Secondly, there's not even a hint of that in my words, I'll say it againThe source file will have one tree, but the portion of data to be found will have its own tree.

And using a more or less serious compression algorithm (any classical one, even Huffman's) you won't be able to do the search. Not even theoretically.

Why would a portion of data have a different tree if you're compressing the same data? If different data, let it have a different tree. The important thing is to match the compressed data when the same data is compressed.
 
Integer:
Why would there be a different tree for a portion of the data, if the same data was compressed? If different data then let it have a different tree. What matters for us is the coincidence of the compressed data when the same data is compressed.

Dimitri - if that were possible

long time ago they would have created a SQL industrial database - with (FAST) search in well (80%-90%) compressed data...

also with Insert Update Delete

 
Integer:

1. That's not a fact. Maybe the data is such that everything goes three times, hence the simple compression algorithm.

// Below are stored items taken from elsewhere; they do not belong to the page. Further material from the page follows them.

(* ===== verification/Activation.v ===== *)
(** * Activation: waking a host when mail is pending (psst-application/src/activation.rs)

    The state machine, its policy, the metadata of a wake, and the two loops that drive
    the machine: [run_activation] observes the inbox and [drive_wake] starts host turns.
    The source of observations, the host and the cancellation token are the environment,
    a script of what each [select!] sees. *)
From Stdlib Require Import Ascii.
From stdpp Require Import pretty.
From S2P Require Import Prelude Text Core Files Dto Validation Client Failure.

Definition MAX_WAKE_PENDING_COUNT : Z := 1000000.
Definition MAX_WAKE_PROFILE_BYTES : Z := 64.
Definition MAX_WAKE_SQUAD_BYTES : Z := 64.
Definition MAX_WAKE_MESSAGE_ID_BYTES : Z := 128.
Definition DEFAULT_RECONCILE_INTERVAL : Duration := Duration_from_secs 60.
Definition MIN_RECONCILE_INTERVAL : Duration := Duration_from_secs 5.
Definition MAX_RECONCILE_INTERVAL : Duration := Duration_from_secs 60.
Definition DEFAULT_BACKOFF_INITIAL : Duration := Duration_from_secs 1.
Definition DEFAULT_BACKOFF_MAX : Duration := Duration_from_secs 60.
Definition MAX_BACKOFF_DURATION : Duration := Duration_from_secs 300.
Definition MAX_BACKOFF_ATTEMPTS : N := 8.

(** ** Data *)
Inductive ActivationPhase : Set := PhQuiet | PhPending | PhWaking | PhRunning | PhBackoff | PhBlocked | PhStopped.
#[global] Instance ActivationPhase_eq_dec : EqDecision ActivationPhase.
Proof. solve_decision. Defined.

Inductive HostFailure : Set := RetryableBeforeStart | HostOutcomeUnknown | HostPermanent.
Inductive ObservationFailure : Set := ObsRetryable | ObsPermanent.

Inductive ActivationContractError : Set :=
| AcEmptyProfile | AcInvalidProfile | AcEmptySquad | AcInvalidSquad | AcPendingCountOutOfRange | AcEmptyOldestMessageId
| AcInvalidOldestMessageId | AcReconcileIntervalOutOfRange | AcBackoffRangeInvalid | AcInvalidTransition.

Definition ActivationContractError_fmt (self : ActivationContractError) : string :=
  match self with
  | AcEmptyProfile => "wake profile must not be empty"
  | AcInvalidProfile => "wake profile is outside the closed contract"
  | AcEmptySquad => "wake squad must not be empty"
  | AcInvalidSquad => "wake squad is outside the closed contract"
  | AcPendingCountOutOfRange => "wake pending count is outside the closed contract"
  | AcEmptyOldestMessageId => "wake oldest message id must not be empty"
  | AcInvalidOldestMessageId => "wake oldest message id is outside the closed contract"
  | AcReconcileIntervalOutOfRange => "activation reconciliation interval is outside the closed contract"
  | AcBackoffRangeInvalid => "activation backoff range is invalid"
  | AcInvalidTransition => "activation state transition is invalid"
  end.
(** Backoff.  Under a valid policy no product overflows: the delay after the n-th
    failure is the initial backoff doubled n-1 times and capped at the maximum, so it
    lies between the two, never exceeds five minutes and never shrinks; and jitter
    moves a delay of at least two milliseconds only down, to no less than half. *)
Theorem backoff_is_bounded p p' attempt sample :
  ActivationPolicy_validate p = Ok p' -> (1 <= attempt <= ap_maximum_attempts p)%N -> 0 <= sample ->
  let delay := retry_delay p attempt in
  delay = N.min (ap_initial_backoff p * 2 ^ (attempt - 1)) (ap_maximum_backoff p)
  /\ (ap_initial_backoff p <= delay <= ap_maximum_backoff p)%N /\ (delay <= Duration_from_secs 300)%N
  /\ (retry_delay p (attempt - 1) <= delay)%N
  /\ (2 <= as_millis delay -> as_millis delay / 2 <= as_millis (jitter_delay_from delay sample) <= as_millis delay)
  /\ (jitter_delay_from delay sample <= delay)%N.
Proof.
  intros [-> Hp]%validate_policy Ha Hs delay. pose proof Hp as [_ Hi Hm Hat].
  assert (delay = N.min (ap_initial_backoff p * 2 ^ (attempt - 1)) (ap_maximum_backoff p)) as Ed.
  { unfold delay. rewrite retry_delay_eq by (done || lia). by rewrite N.sub_1_r. }
  assert (1 <= 2 ^ (attempt - 1))%N as Hpow by (apply (N.pow_le_mono_r 2 0); lia).
  assert (delay <= Duration_from_secs 300)%N as Hd by (unfold MAX_BACKOFF_DURATION in Hm; lia).
  split; [done|]. split; [nia|]. split; [done|]. split.
  { rewrite Ed, retry_delay_eq by (done || lia).
    assert (2 ^ N.pred (attempt - 1) <= 2 ^ (attempt - 1))%N by (apply N.pow_le_mono_r; lia). nia. }
  clearbody delay. clear Ed.
  assert (as_millis delay < 2 ^ 64) as Hlt.
  { unfold as_millis, Duration_from_secs in *. assert (delay / 1000000 <= 300 * 1000000000 / 1000000)%N by (apply N.Div0.div_le_mono; lia).
    change (300 * 1000000000 / 1000000)%N with 300000%N in *. lia. }
  assert (forall c, 2 <= c -> c / 2 <= c / 2 + sample mod (c - c / 2 + 1) <= c) as Hj.
  { intros c Hc. assert (0 <= c / 2 < c) by (split; [apply Z.div_pos; lia|apply Z.div_lt; lia]).
    pose proof (Z.mod_pos_bound sample (c - c / 2 + 1)) as Hb. lia. }
  unfold jitter_delay_from, ceiling_millis. assert ((as_millis delay <? 2 ^ 64) = true) as -> by (by apply Z.ltb_lt).
  destruct (as_millis delay <? 2) eqn:E2; bool_to_prop; [split; [lia|lia]|].
  specialize (Hj (as_millis delay) E2). assert (0 <= as_millis delay / 2) by (apply Z.div_pos; lia). set (x := as_millis delay / 2 + _) in *.
  assert (as_millis (Duration_from_millis (Z.to_N x)) = x) as Ex.
  { unfold as_millis at 1, Duration_from_millis. rewrite N.div_mul by lia. lia. }
  split; [intros _; by rewrite Ex|]. unfold Duration_from_millis, as_millis in *.
  pose proof (N.Div0.mul_div_le delay 1000000). nia.
Qed.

The rest... Thank you for opening my eyes to the world, I just didn't know that compressing short sequences of data increases their size.

And one more small argument, to keep my eyes open. Any encoding has a purpose.

There is a decompression coding, the purpose is to transmit binary data over communication channels which only support teletype (e.g. pictures by email), usually Base64 based on the Radix algorithm is used.

Redundant encoding associated with data correction, (like CD Aduio) the purpose is to protect the data as much as possible from damage to the physical carrier.

Compression coding, the purpose storage/archiving data.

 
YuraZ:

Dmitry - if it were possible

they would have built an industrial SQL database long ago - with (FAST) search in well (80%-90% ) compressed data...

Going for a second round? Start re-reading from page 5-6. Read the post carefully.

Don't attribute to me what I was suggesting. I suggested comparing condensed sequences that are compressed independently of each other. Not to look for small text compressed separately in a separately compressed huge file at a time.